> **WHAT NEEDS TO BE DONE**
In the entries that follow, find the line containing "rewrite (rfidLoop_values zoneId"; from there, copy every line exactly through the line containing "including timeouts *)".

(MATERIAL SHOWN Opens)

Lemma calculateZoneInventory_tags (zoneId skuId : string) (e : Engine) :
  uniqueSnapshots e ->
  NoDup (map pres_epc (mapValues (epcPresence e))) ->
  (getPresentEPCs e zoneId skuId <> []
   \/ (exists r, In r (rules e) /\ rule_zoneId r = zoneId /\ rule_skuId r = skuId
                 /\ rule_source r = RFID /\ rule_isActive r = true)
   \/ (exists s, In s (snapshots e) /\ snap_zoneId s = zoneId /\ snap_skuId s = skuId
                 /\ snap_source s = RFID)) ->
  getCurrentInventoryQty (exec (calculateZoneInventory zoneId) e) zoneId skuId RFID
  = Z.of_nat (List.length (getPresentEPCs e zoneId skuId)).
Proof.
  intros Hu Hnd Hc. unfold calculateZoneInventory. run.
  match goal with
  | |- context [exec (forEach ?L2 ?b2) (exec (forEach ?L ?b) e)] =>
      set (L1 := L); set (b1 := b); set (Lb := L2); set (bb := b2)
  end.
  rewrite getCurrentInventoryQty_after_evaluateMinMax.
  assert (Hb1 : forall x e', exists q c,
             exec (b1 x) e' = exec (upsertSnapshot zoneId x q RFID c) e').
  { intros x e'. unfold b1. eauto. }
  assert (Hbb : forall x e', exists q c,
             exec (bb x) e' = exec (upsertSnapshot zoneId x q NON_RFID c) e').
  { intros x e'. unfold bb. run. eauto. }
  destruct (upsertLoop_keeps zoneId RFID b1 Hb1 L1 e Hu) as [Hu1 _].
  destruct (upsertLoop_keeps zoneId NON_RFID bb Hbb Lb (exec (forEach L1 b1) e) Hu1)
    as [_ [_ Hkeep]].
  rewrite Hkeep by (left; discriminate).
  destruct (presentBySku_counts e zoneId skuId Hnd) as [Hlen Hkey].
  set (qty := fun s => match mapGet s (presentBySku e zoneId) with
                       | Some b => Z.of_nat (List.length b)
                       | None => 0
                       end).
  rewrite (rfidLoop_values zoneId qty (fun s => Some (if 0 <? qty s then 90 else 70)) L1 e Hu).
  - unfold qty. rewrite <- Hlen. destruct (mapGet skuId (presentBySku e zoneId)); reflexivity.
  - apply dedup_NoDup.
  - intros s. unfold qty. destruct (mapGet s (presentBySku e zoneId)); lia.
  - unfold L1. apply dedup_in. apply in_or_app.
    destruct Hc as [Hp | [(r & Hr & Hz & Hs & Hsrc & Ha) | (s & Hs & Hz & Hk & Hsrc)]].
    + left. apply Hkey, Hp.
    + right. apply in_or_app. left. apply in_map_iff. exists r. split; [exact Hs|].
      apply filter_In. split; [exact Hr|].
      rewrite Hz, String.eqb_refl, Ha. unfold isRfid. rewrite Hsrc. reflexivity.
    + right. apply in_or_app. right. apply in_map_iff. exists s. split; [exact Hk|].
      apply filter_In. split; [exact Hs|].
      rewrite Hz, String.eqb_refl. unfold isRfid. rewrite Hsrc. reflexivity.
Qed.
(** * paper_indexer: a shallow embedding of the ingestion and query code

    Source files embedded here:
    - [src/paper_indexer/index.py]      get_point_id, _upsert_chunk, the
                                         _process_* batching loops, index
    - [src/paper_indexer/utils.py]      retry_request
    - [src/paper_indexer/fetchers/*.py] the three fetch_papers loops
    - [src/paper_indexer/query.py]      the filter construction of query

    Python [str] values are modelled as lists of code points ([list Z]),
    bytes as lists of [Z] in 0..255, Python exceptions as the constructors
    of [exn]. *)

From Stdlib Require Import ZArith Lia List String Ascii Bool QArith Qabs Qminmax.
From stdpp Require Import base gmap list.

Import ListNotations.
Open Scope Z_scope.

(** Exceptions raised by the embedded code. *)
Inductive exn :=
| UnicodeEncodeError
| ValueError (msg : string)
| HTTPError (code : Z)      (** httpx.HTTPError, including timeouts *)
| OverflowError             (** an [int] too large to convert to [float] *)
| ValidationError (model : string)  (** pydantic's ValidationError (a ValueError) *)
| OtherError (code : Z).    (** any other exception that is not an httpx.HTTPError *)

(** A Python computation either returns a value or raises. *)
Inductive result (A : Type) :=
| Ok (a : A)
| Raise (e : exn).
Arguments Ok {A} a.
Arguments Raise {A} e.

(MATERIAL SHOWN Closes)

> **YOUR SOLUTION**
  rewrite (rfidLoop_values zoneId qty (fun s => Some (if 0 <? qty s then 90 else 70)) L1 e Hu).
  - unfold qty. rewrite <- Hlen. destruct (mapGet skuId (presentBySku e zoneId)); reflexivity.
  - apply dedup_NoDup.
  - intros s. unfold qty. destruct (mapGet s (presentBySku e zoneId)); lia.
  - unfold L1. apply dedup_in. apply in_or_app.
    destruct Hc as [Hp | [(r & Hr & Hz & Hs & Hsrc & Ha) | (s & Hs & Hz & Hk & Hsrc)]].
    + left. apply Hkey, Hp.
    + right. apply in_or_app. left. apply in_map_iff. exists r. split; [exact Hs|].
      apply filter_In. split; [exact Hr|].
      rewrite Hz, String.eqb_refl, Ha. unfold isRfid. rewrite Hsrc. reflexivity.
    + right. apply in_or_app. right. apply in_map_iff. exists s. split; [exact Hk|].
      apply filter_In. split; [exact Hs|].
      rewrite Hz, String.eqb_refl. unfold isRfid. rewrite Hsrc. reflexivity.
Qed.
(** * paper_indexer: a shallow embedding of the ingestion and query code

    Source files embedded here:
    - [src/paper_indexer/index.py]      get_point_id, _upsert_chunk, the
                                         _process_* batching loops, index
    - [src/paper_indexer/utils.py]      retry_request
    - [src/paper_indexer/fetchers/*.py] the three fetch_papers loops
    - [src/paper_indexer/query.py]      the filter construction of query

    Python [str] values are modelled as lists of code points ([list Z]),
    bytes as lists of [Z] in 0..255, Python exceptions as the constructors
    of [exn]. *)

From Stdlib Require Import ZArith Lia List String Ascii Bool QArith Qabs Qminmax.
From stdpp Require Import base gmap list.

Import ListNotations.
Open Scope Z_scope.

(** Exceptions raised by the embedded code. *)
Inductive exn :=
| UnicodeEncodeError
| ValueError (msg : string)
| HTTPError (code : Z)      (** httpx.HTTPError, including timeouts *)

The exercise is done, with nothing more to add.